(Given data):
>>>>

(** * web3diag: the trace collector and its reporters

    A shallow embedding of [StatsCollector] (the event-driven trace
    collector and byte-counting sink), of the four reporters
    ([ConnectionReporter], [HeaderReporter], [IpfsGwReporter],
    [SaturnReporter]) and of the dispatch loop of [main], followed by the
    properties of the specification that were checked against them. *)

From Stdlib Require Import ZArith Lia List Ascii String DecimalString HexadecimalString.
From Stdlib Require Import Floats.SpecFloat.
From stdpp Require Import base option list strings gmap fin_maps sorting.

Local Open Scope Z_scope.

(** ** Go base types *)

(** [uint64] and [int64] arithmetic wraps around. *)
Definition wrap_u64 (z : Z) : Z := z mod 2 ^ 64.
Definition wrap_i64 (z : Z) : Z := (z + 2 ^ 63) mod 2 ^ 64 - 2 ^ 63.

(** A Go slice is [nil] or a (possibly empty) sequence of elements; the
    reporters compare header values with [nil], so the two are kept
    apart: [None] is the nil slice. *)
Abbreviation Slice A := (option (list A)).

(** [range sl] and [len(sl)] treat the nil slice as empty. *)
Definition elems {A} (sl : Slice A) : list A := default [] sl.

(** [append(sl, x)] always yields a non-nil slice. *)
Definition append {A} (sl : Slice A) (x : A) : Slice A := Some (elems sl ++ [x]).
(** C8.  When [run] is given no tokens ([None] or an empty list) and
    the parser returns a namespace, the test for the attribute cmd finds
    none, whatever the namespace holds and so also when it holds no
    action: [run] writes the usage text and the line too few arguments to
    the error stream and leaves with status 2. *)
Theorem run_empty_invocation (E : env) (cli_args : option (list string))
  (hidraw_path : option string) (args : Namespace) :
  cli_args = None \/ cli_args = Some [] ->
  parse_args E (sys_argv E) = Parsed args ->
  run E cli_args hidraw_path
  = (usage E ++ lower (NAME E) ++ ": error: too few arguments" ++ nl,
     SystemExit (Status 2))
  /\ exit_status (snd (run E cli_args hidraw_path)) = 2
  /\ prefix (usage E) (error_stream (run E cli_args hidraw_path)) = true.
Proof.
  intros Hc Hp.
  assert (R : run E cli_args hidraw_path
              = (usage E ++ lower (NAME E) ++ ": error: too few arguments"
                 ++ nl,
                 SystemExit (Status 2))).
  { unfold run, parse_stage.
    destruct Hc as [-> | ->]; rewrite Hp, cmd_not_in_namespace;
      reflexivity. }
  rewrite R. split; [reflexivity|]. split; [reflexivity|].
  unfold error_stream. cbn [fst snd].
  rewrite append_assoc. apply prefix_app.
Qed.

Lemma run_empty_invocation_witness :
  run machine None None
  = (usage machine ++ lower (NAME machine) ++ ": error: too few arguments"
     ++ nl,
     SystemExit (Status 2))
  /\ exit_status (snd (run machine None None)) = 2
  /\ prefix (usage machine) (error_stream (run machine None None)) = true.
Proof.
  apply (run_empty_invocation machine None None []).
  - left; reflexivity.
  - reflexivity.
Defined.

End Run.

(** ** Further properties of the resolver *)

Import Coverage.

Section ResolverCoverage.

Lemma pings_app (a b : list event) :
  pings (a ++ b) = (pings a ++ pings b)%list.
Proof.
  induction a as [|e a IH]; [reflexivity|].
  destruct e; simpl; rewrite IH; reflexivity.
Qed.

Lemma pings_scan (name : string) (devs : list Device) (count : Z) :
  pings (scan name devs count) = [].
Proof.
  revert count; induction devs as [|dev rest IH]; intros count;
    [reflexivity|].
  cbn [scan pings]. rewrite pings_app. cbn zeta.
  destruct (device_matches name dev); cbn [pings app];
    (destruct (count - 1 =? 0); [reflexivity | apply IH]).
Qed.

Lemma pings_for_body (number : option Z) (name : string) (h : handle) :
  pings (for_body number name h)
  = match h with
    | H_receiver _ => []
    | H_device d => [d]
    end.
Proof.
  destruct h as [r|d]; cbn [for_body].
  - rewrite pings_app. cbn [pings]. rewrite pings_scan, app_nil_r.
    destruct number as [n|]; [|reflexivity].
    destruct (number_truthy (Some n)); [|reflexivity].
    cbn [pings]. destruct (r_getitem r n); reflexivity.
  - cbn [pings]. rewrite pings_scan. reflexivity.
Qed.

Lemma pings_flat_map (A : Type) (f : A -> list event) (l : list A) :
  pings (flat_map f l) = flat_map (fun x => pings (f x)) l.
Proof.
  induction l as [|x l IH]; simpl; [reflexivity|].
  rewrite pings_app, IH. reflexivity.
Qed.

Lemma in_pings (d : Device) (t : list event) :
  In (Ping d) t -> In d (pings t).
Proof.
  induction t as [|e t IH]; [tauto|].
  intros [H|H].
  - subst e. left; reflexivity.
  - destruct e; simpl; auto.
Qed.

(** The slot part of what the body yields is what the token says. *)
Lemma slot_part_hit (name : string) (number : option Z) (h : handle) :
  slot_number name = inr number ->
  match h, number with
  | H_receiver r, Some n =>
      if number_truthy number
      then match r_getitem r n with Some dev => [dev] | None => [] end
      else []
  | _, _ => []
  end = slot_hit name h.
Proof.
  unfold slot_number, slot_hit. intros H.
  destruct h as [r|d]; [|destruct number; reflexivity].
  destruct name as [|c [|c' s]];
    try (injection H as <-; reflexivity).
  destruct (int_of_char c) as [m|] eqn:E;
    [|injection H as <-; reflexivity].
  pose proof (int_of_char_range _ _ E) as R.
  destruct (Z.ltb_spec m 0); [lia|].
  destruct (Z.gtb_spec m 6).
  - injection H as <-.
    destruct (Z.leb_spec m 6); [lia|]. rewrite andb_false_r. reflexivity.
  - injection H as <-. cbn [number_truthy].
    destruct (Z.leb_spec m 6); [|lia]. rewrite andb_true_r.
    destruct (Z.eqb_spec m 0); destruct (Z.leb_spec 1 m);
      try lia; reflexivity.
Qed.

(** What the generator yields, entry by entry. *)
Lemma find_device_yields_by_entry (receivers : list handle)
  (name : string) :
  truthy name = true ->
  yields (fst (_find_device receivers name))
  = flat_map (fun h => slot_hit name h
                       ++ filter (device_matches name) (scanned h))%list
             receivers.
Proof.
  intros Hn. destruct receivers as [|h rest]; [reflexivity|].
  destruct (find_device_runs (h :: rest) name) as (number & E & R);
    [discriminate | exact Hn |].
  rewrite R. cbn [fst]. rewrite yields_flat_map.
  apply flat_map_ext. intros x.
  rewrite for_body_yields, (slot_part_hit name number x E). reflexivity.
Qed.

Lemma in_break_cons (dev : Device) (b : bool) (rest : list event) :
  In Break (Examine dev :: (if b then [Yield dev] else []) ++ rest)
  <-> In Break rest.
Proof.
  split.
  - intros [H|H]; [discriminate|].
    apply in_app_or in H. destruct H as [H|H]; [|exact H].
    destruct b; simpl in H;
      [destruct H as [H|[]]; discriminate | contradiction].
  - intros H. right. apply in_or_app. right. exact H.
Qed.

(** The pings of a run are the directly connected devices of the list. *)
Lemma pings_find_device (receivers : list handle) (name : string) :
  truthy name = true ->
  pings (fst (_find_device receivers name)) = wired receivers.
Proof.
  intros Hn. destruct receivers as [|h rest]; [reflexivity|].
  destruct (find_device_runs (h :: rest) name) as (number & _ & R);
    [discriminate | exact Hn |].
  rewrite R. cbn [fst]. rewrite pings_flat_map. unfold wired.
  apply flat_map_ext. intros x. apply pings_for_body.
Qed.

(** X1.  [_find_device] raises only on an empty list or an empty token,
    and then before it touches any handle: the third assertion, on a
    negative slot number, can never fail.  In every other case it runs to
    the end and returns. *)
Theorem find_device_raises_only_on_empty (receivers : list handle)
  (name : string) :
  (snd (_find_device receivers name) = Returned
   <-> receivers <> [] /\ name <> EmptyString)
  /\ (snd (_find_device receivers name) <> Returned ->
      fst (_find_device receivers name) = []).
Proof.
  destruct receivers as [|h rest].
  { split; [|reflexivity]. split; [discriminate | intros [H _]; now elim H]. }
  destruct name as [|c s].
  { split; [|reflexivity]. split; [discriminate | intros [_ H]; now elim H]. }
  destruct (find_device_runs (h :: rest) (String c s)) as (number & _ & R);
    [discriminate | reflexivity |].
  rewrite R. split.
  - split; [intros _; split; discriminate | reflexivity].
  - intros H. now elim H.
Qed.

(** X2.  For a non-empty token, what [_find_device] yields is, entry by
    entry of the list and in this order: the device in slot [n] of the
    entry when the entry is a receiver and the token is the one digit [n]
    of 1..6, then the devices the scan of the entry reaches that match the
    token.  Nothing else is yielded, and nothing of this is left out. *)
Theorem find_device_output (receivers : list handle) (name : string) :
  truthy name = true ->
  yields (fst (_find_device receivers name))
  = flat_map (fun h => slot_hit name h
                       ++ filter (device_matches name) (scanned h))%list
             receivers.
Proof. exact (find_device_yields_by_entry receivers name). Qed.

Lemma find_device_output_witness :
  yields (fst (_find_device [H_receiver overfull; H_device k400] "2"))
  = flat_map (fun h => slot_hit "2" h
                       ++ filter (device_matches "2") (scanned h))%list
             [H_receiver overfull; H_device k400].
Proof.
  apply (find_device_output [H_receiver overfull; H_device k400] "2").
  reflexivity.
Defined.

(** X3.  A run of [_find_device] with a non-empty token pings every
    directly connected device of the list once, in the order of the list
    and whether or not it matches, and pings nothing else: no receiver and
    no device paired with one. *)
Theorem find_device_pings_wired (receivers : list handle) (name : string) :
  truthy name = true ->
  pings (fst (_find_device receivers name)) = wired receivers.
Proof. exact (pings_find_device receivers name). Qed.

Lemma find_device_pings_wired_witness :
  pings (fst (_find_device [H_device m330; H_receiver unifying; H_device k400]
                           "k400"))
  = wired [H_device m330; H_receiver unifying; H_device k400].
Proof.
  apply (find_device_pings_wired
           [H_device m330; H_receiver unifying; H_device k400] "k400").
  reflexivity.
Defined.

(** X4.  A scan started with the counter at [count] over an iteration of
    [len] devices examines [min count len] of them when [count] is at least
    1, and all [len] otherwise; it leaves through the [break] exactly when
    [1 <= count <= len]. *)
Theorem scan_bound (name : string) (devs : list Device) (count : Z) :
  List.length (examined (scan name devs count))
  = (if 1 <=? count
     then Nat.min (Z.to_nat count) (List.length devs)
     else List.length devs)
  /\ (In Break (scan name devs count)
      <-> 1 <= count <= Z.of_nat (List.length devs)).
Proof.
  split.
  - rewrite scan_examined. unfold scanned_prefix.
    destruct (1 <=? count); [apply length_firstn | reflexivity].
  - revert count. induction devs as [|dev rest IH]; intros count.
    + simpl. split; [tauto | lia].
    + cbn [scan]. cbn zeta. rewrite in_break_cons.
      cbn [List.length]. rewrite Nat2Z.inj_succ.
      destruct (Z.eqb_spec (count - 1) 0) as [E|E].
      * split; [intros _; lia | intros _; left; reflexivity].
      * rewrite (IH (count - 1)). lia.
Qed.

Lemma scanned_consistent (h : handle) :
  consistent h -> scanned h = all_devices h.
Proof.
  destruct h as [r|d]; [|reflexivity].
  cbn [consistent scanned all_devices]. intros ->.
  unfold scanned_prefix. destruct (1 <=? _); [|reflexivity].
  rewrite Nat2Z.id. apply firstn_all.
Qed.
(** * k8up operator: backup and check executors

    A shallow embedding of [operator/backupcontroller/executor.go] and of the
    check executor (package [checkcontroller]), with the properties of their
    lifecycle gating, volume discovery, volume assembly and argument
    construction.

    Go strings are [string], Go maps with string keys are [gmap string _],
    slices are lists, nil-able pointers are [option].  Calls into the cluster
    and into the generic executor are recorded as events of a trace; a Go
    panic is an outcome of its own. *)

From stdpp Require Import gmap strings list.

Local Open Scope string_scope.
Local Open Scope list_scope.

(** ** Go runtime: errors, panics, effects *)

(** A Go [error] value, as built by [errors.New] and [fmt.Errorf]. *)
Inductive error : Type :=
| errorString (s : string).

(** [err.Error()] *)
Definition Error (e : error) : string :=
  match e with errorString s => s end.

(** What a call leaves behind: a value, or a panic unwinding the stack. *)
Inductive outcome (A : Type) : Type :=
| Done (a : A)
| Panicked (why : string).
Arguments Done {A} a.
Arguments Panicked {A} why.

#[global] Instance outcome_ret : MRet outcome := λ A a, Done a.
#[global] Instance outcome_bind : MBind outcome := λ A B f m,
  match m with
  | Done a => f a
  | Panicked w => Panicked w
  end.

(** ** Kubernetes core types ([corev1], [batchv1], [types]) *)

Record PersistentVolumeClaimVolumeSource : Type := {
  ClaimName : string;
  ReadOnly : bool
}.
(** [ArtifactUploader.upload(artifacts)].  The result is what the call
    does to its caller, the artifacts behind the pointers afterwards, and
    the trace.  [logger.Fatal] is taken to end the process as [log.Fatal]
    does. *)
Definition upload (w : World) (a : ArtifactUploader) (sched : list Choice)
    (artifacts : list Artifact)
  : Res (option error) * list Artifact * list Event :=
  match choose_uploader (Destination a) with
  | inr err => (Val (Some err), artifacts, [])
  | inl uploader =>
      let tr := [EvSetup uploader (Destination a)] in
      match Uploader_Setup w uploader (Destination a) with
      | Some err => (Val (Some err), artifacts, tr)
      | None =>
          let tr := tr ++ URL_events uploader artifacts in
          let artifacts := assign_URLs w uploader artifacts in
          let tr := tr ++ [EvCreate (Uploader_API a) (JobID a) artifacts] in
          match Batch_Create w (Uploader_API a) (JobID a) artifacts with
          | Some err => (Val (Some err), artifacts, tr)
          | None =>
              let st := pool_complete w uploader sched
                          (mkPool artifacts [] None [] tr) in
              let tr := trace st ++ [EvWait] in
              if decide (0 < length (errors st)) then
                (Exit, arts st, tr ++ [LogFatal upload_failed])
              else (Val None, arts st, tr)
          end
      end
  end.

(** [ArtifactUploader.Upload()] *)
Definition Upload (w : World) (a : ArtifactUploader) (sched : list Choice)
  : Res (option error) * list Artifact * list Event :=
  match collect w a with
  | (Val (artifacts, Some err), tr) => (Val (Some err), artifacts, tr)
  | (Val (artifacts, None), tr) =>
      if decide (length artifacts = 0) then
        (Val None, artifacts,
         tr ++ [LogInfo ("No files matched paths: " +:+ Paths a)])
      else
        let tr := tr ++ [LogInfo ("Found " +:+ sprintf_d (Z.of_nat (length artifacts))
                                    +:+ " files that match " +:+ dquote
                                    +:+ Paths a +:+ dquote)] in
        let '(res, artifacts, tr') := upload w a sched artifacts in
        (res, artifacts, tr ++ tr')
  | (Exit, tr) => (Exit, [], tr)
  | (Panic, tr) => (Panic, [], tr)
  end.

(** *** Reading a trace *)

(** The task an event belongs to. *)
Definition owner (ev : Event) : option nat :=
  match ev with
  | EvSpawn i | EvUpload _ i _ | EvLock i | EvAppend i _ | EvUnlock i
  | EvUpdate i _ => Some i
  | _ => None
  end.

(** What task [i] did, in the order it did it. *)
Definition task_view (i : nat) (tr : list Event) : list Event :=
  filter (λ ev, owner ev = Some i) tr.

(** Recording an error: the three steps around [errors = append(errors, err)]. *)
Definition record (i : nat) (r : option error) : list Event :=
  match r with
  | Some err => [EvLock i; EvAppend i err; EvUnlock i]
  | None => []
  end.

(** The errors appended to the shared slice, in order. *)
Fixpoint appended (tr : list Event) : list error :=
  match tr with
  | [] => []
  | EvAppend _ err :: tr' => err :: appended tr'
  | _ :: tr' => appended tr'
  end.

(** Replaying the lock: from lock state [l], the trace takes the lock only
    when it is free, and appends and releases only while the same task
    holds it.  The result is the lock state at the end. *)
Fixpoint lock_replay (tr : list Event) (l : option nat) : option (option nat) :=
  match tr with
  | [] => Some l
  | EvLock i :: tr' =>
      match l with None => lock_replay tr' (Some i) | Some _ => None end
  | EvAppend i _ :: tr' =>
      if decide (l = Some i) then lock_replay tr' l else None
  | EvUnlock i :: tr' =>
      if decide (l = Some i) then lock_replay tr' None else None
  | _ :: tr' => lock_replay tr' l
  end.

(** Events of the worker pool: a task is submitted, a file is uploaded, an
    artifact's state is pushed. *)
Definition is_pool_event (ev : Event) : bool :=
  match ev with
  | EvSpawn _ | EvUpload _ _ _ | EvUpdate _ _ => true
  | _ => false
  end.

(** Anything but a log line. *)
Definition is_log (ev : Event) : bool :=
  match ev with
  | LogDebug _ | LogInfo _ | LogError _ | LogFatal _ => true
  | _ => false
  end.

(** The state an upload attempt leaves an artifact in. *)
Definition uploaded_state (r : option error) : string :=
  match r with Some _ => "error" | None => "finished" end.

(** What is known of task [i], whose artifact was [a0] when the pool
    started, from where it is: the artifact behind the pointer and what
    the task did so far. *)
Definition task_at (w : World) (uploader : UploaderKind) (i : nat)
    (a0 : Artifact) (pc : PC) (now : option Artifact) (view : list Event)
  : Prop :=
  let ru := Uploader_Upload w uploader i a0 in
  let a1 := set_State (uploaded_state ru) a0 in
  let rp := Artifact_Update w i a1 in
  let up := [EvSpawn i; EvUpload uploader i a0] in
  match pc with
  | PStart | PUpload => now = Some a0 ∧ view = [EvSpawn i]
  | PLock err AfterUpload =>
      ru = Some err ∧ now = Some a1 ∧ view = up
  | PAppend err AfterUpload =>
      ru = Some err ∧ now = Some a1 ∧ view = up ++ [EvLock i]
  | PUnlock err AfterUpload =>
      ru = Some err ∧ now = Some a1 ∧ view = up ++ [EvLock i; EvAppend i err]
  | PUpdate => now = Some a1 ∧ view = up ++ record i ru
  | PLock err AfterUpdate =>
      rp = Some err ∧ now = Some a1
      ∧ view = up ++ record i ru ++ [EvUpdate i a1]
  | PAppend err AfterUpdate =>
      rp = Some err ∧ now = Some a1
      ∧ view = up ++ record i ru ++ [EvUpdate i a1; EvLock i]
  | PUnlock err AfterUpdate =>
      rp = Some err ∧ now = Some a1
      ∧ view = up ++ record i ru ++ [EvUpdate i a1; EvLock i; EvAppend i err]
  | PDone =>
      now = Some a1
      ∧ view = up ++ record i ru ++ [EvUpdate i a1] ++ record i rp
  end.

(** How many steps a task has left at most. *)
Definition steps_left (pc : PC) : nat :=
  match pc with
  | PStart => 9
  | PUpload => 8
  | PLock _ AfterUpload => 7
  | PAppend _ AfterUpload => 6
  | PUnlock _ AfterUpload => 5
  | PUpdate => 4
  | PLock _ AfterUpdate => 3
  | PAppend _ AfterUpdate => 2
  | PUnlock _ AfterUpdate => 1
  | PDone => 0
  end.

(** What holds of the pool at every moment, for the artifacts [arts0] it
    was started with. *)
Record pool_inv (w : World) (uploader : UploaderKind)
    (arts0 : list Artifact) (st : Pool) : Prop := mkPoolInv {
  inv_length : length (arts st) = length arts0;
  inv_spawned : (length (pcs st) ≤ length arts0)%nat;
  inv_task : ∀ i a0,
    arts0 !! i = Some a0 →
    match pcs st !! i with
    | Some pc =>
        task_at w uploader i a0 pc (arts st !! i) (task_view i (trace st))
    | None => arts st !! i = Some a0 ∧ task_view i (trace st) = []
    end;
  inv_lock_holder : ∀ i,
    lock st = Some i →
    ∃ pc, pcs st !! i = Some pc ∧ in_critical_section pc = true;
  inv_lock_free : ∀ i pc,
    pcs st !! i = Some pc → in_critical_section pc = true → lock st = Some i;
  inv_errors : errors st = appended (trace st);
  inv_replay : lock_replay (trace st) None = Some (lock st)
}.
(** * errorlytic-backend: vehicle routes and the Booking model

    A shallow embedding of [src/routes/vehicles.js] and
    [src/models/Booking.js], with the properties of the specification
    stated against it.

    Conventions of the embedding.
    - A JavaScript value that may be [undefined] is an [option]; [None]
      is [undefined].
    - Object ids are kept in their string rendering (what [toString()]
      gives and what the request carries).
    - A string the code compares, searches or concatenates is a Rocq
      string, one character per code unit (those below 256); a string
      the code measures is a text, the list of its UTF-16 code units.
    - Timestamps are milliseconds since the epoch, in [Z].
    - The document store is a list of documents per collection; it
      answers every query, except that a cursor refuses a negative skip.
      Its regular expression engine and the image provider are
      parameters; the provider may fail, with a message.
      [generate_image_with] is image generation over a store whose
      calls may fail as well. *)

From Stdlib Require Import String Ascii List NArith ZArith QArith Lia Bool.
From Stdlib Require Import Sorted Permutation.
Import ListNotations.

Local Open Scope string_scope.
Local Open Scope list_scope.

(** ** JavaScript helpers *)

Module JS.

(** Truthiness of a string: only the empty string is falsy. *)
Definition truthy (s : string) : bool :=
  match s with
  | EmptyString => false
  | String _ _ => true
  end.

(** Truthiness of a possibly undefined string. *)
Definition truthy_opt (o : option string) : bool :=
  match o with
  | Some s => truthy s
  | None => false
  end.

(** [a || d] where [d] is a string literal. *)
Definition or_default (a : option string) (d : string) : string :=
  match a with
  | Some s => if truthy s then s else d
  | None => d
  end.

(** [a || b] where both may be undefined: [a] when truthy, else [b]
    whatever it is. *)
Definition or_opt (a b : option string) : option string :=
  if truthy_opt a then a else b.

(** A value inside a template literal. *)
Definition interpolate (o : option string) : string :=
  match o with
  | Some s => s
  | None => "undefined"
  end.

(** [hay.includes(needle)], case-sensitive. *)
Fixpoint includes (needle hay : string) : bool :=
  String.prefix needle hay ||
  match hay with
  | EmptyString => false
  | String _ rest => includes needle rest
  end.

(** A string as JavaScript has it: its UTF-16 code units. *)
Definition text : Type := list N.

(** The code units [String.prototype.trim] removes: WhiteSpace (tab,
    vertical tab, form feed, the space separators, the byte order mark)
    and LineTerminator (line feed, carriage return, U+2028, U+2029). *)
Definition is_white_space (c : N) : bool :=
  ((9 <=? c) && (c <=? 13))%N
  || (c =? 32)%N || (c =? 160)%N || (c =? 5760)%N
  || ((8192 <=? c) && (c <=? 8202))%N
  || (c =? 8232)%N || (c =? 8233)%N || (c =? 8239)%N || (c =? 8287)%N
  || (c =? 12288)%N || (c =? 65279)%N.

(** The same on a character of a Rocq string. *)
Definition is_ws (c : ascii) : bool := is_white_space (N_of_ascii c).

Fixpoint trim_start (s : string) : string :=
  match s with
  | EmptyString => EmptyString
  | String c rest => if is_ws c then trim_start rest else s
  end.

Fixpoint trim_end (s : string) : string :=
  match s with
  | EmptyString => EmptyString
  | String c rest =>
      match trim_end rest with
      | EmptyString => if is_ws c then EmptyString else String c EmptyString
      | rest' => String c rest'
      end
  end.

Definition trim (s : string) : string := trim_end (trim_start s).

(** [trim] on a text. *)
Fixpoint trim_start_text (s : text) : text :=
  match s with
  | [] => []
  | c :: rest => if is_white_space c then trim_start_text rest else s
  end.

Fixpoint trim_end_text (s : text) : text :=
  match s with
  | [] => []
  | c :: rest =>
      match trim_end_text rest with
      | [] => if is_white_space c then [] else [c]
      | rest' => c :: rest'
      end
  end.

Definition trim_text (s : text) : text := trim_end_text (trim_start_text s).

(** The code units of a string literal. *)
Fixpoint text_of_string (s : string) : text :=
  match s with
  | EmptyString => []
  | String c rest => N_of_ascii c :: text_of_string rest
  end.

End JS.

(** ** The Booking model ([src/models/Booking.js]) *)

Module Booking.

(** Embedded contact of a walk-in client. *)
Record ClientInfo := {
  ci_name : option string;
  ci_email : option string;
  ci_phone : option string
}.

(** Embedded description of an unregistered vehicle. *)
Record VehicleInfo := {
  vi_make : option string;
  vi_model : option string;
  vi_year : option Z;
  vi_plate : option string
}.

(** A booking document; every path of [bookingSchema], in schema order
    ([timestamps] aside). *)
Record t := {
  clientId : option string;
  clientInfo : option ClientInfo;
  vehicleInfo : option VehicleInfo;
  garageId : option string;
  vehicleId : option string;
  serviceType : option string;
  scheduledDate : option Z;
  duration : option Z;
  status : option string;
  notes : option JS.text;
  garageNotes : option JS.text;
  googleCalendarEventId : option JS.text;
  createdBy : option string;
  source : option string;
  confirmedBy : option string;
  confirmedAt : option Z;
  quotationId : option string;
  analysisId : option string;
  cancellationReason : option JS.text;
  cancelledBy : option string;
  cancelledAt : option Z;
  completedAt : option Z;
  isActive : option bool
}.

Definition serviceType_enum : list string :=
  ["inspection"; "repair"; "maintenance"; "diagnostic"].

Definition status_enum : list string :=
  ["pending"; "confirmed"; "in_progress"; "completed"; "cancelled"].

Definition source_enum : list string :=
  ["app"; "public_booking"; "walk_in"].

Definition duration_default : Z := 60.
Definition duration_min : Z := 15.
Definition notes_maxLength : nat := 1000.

<<<<

(Task brief):
If a line above contains the word "operator", list it.

(Expected answer):
(** * k8up operator: backup and check executors
    A shallow embedding of [operator/backupcontroller/executor.go] and of the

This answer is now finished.